--- Task data Enclosed Below ---

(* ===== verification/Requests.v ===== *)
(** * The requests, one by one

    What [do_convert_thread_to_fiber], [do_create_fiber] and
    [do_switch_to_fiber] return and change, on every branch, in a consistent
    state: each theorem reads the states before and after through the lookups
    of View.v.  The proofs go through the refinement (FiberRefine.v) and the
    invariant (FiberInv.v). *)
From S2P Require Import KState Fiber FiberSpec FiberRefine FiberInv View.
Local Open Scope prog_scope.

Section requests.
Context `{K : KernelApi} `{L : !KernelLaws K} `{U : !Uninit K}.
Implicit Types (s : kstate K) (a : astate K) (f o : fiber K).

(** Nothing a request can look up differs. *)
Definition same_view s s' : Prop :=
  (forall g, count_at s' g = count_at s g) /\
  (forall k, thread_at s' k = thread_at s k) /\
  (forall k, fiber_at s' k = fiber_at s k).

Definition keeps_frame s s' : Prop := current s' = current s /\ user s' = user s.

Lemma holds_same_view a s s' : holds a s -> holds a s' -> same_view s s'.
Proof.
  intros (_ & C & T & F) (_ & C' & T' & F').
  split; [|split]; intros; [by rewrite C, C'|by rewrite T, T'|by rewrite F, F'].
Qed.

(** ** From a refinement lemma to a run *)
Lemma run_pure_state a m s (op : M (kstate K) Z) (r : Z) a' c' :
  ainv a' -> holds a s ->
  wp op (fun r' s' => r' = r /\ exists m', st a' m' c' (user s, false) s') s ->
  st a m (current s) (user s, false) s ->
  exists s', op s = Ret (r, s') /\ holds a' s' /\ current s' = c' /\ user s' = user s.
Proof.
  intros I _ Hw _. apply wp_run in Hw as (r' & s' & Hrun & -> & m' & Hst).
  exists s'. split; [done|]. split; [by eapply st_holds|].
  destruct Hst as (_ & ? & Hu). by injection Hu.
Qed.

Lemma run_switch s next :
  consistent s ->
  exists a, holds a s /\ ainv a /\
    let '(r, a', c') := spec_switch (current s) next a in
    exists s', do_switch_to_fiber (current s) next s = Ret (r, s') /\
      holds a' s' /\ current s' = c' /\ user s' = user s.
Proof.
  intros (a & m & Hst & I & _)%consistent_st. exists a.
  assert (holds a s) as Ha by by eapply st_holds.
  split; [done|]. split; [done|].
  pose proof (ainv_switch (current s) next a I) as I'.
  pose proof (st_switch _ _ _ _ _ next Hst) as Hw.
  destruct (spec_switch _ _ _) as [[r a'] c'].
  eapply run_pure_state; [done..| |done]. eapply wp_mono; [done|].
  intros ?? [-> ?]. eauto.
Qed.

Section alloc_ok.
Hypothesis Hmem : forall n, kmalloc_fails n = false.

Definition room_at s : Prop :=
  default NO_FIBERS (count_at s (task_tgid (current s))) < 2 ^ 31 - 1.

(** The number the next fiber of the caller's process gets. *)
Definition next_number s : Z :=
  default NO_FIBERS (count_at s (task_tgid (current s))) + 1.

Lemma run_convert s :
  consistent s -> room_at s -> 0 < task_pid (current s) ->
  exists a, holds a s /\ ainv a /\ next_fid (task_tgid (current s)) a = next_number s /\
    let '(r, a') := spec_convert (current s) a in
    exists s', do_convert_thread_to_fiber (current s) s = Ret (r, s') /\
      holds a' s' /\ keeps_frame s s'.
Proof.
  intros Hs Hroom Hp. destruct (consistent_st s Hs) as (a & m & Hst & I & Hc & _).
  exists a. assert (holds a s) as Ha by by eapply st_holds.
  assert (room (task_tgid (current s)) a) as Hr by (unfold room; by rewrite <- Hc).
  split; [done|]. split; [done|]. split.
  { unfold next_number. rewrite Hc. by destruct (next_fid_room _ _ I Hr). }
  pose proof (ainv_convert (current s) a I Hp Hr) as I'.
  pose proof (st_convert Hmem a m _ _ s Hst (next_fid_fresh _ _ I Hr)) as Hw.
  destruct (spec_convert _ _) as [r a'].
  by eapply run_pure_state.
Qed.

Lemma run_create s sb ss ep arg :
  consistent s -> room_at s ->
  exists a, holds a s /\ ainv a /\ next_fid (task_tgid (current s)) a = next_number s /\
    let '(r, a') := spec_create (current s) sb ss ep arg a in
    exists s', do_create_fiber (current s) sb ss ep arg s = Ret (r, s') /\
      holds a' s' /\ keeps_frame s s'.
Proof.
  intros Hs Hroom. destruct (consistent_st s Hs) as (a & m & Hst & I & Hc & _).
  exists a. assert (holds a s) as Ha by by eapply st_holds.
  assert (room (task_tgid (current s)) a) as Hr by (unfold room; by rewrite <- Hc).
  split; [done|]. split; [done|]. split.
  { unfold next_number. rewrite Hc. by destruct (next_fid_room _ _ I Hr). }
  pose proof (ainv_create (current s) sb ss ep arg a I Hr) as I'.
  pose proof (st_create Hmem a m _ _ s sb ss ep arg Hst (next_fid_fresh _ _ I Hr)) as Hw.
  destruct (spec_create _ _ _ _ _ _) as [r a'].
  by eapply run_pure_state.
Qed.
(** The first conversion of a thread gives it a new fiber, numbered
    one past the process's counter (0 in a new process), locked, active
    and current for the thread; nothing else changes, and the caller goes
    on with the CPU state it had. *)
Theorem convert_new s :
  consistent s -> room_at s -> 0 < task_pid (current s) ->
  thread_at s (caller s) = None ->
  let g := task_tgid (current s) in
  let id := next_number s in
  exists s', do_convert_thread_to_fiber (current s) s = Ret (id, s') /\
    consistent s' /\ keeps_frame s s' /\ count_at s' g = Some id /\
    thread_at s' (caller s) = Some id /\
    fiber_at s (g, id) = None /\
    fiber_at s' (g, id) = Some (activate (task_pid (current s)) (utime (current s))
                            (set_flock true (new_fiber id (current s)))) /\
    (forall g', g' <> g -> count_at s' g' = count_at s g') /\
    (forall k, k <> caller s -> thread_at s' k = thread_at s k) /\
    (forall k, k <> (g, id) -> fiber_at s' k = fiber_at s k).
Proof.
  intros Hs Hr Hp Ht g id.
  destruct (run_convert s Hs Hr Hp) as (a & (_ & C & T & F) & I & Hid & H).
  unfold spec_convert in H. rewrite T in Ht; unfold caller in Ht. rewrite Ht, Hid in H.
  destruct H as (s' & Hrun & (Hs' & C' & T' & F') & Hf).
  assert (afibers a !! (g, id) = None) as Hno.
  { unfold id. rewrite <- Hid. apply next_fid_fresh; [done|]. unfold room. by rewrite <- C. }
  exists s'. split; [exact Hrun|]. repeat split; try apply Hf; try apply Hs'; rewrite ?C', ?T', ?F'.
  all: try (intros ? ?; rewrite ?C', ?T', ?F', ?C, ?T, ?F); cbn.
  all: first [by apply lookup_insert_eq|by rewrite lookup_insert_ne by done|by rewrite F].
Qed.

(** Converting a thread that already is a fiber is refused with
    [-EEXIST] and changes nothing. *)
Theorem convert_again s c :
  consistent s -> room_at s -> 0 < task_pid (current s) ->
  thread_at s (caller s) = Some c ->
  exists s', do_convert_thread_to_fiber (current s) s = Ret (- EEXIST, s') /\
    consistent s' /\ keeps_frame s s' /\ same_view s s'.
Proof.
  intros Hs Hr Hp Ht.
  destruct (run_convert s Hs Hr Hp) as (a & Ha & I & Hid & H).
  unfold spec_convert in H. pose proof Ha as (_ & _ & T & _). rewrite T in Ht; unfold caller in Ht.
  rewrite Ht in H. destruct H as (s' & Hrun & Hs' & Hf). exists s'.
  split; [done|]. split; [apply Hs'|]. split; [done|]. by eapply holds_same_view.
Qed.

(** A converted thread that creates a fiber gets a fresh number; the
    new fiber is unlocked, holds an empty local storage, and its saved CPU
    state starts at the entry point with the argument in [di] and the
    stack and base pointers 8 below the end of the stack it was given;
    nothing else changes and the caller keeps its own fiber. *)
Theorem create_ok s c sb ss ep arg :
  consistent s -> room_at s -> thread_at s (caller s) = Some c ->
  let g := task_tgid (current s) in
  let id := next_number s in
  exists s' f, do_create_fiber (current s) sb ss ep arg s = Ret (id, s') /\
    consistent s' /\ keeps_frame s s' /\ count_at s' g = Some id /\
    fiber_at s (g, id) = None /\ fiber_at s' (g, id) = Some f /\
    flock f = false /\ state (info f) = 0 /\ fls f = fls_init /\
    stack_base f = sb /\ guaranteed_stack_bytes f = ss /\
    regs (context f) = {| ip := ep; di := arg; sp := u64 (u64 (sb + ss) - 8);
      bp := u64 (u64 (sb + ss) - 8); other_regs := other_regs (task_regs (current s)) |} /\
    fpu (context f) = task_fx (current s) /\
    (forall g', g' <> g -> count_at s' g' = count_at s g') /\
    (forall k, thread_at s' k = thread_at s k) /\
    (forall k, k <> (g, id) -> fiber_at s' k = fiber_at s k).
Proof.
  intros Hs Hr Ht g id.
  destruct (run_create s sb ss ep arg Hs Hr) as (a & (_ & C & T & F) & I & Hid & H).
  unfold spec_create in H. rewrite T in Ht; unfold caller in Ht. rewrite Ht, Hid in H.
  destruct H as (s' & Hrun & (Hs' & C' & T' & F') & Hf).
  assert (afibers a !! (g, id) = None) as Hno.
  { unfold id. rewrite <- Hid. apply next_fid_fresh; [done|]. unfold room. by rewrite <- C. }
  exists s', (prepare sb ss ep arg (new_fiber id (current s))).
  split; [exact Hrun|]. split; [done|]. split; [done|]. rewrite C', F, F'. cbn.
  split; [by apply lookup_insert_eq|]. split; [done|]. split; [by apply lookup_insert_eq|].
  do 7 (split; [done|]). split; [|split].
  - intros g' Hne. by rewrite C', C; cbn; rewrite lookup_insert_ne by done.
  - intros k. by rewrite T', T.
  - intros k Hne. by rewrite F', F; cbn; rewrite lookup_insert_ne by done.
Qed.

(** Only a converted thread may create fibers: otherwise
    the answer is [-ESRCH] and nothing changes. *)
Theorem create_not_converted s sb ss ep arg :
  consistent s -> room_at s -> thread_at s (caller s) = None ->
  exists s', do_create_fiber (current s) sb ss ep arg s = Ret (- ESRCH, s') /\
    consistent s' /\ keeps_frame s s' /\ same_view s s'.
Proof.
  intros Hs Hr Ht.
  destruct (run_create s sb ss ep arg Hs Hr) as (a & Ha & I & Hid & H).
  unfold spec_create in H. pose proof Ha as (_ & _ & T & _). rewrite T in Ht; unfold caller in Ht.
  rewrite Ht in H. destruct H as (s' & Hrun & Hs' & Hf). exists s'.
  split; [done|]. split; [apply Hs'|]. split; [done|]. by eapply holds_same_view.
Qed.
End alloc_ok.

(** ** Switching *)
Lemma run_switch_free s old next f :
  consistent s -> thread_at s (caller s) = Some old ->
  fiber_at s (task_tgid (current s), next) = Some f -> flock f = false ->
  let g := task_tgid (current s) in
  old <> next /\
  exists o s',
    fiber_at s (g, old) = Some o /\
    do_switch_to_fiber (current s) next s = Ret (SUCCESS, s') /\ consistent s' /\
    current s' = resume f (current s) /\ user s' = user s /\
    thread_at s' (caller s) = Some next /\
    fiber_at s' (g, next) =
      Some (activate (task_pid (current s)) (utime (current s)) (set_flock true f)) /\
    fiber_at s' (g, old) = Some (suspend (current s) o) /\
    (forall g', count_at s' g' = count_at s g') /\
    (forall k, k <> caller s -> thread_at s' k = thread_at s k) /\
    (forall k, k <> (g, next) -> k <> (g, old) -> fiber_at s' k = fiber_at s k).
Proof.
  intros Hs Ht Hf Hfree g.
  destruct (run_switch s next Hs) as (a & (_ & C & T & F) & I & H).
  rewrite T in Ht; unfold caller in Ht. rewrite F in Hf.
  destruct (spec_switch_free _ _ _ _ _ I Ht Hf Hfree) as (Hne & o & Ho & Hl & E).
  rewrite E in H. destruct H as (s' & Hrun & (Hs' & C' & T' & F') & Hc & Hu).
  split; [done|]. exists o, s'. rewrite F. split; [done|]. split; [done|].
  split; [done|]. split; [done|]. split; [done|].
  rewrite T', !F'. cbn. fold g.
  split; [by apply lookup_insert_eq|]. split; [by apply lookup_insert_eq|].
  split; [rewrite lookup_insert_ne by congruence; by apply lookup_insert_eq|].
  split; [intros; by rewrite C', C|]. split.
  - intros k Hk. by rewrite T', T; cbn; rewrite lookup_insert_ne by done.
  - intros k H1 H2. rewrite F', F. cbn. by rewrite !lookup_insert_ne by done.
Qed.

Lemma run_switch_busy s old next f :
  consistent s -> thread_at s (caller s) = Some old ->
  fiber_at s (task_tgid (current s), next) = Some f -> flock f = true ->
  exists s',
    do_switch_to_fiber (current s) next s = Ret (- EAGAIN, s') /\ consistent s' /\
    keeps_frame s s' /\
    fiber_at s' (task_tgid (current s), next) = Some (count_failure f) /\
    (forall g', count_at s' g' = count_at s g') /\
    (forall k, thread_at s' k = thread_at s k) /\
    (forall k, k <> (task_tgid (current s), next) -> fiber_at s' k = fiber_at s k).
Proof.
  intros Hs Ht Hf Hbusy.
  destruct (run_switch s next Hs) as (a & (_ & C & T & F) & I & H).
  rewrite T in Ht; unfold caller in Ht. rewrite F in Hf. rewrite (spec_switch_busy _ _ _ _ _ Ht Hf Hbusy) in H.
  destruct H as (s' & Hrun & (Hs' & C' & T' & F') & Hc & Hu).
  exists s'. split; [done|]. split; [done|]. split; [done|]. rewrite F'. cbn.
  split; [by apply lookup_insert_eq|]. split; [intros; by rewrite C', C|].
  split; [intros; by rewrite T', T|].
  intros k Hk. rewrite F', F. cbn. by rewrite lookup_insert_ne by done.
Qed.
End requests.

--- End of Enclosed Task data ---

Exercise requirements |
A single number is the whole answer here: the number of lines in the data that include "false".

Task answer |
5